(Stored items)
***

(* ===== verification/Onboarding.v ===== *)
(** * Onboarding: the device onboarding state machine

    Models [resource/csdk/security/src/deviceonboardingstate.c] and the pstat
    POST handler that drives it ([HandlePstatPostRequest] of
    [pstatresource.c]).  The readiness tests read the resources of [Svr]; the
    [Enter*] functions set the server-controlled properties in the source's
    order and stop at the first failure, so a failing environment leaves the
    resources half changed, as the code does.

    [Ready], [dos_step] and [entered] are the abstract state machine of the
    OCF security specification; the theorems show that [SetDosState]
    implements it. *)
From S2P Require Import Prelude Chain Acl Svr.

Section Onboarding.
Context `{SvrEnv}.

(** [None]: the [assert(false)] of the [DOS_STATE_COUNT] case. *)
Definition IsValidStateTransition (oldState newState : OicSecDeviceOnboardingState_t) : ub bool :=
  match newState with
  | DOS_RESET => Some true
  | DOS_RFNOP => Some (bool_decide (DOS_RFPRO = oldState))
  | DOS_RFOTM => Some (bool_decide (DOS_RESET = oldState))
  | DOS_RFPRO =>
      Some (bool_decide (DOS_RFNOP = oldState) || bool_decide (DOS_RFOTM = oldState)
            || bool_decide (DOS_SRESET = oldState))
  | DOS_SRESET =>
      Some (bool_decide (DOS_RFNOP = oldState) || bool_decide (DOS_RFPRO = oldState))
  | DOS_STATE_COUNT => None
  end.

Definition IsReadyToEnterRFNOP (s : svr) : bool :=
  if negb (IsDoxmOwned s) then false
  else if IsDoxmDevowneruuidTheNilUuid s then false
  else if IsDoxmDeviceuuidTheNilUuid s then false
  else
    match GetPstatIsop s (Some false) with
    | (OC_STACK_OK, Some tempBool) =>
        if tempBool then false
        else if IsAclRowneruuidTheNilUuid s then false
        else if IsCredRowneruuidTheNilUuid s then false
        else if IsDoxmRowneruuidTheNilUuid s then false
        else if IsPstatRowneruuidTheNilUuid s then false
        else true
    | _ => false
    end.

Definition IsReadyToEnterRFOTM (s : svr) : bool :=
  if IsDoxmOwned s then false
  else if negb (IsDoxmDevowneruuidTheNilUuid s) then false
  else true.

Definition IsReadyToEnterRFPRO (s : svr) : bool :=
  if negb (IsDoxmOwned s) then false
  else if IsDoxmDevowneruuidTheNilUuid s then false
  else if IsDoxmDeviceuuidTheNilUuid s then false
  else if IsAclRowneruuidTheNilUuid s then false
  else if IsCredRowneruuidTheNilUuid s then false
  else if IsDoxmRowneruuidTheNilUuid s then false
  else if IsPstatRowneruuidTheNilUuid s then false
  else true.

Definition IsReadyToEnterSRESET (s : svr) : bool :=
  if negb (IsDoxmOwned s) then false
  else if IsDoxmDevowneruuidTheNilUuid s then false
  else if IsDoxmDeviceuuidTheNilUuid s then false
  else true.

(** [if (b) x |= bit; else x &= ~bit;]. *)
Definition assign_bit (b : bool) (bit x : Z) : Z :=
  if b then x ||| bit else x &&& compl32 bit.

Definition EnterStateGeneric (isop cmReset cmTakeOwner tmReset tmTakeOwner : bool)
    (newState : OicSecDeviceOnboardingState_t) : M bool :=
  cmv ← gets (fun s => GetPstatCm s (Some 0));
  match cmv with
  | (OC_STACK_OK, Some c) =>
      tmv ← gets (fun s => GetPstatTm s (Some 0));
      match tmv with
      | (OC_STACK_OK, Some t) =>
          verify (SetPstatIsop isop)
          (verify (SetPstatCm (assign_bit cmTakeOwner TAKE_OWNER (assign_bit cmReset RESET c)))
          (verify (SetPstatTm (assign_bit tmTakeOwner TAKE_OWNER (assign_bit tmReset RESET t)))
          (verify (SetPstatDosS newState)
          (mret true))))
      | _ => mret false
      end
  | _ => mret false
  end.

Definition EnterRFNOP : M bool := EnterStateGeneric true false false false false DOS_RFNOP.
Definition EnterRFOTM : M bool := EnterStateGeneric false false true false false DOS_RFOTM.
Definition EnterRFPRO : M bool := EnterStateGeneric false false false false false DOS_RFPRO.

***

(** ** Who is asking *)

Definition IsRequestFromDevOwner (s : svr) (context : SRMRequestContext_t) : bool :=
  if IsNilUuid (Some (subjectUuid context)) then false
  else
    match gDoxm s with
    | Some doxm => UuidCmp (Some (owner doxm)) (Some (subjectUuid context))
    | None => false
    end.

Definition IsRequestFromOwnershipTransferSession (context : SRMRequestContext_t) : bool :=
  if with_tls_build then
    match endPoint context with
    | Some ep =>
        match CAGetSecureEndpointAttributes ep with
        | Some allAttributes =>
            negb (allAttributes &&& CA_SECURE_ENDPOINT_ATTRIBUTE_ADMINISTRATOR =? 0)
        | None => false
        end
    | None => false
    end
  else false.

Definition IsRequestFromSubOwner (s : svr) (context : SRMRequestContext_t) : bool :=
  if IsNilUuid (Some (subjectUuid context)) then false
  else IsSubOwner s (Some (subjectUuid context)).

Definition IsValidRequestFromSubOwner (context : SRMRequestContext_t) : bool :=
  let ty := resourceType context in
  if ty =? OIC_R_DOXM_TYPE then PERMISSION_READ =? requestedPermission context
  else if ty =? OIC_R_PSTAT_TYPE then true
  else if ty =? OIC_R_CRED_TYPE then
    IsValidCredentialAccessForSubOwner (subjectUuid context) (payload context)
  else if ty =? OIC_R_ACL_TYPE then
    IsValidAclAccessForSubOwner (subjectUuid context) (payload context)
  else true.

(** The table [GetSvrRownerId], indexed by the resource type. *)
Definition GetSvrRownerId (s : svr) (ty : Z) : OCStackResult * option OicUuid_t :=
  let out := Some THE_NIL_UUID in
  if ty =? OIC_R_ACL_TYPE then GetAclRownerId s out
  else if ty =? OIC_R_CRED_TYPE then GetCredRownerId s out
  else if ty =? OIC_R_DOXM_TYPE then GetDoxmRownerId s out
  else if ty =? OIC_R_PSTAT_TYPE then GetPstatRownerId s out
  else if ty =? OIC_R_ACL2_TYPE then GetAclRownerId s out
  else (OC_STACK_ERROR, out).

***

Required action
Transcribe, exactly and without additions, the lines of the records above, beginning with the line that contains "(* ===== verification/Onboarding.v ===== *)" and ending with the line that contains "[Ready], [dos_step] and", both included.

Your response
(* ===== verification/Onboarding.v ===== *)
(** * Onboarding: the device onboarding state machine

    Models [resource/csdk/security/src/deviceonboardingstate.c] and the pstat
    POST handler that drives it ([HandlePstatPostRequest] of
    [pstatresource.c]).  The readiness tests read the resources of [Svr]; the
    [Enter*] functions set the server-controlled properties in the source's
    order and stop at the first failure, so a failing environment leaves the
    resources half changed, as the code does.

    [Ready], [dos_step] and [entered] are the abstract state machine of the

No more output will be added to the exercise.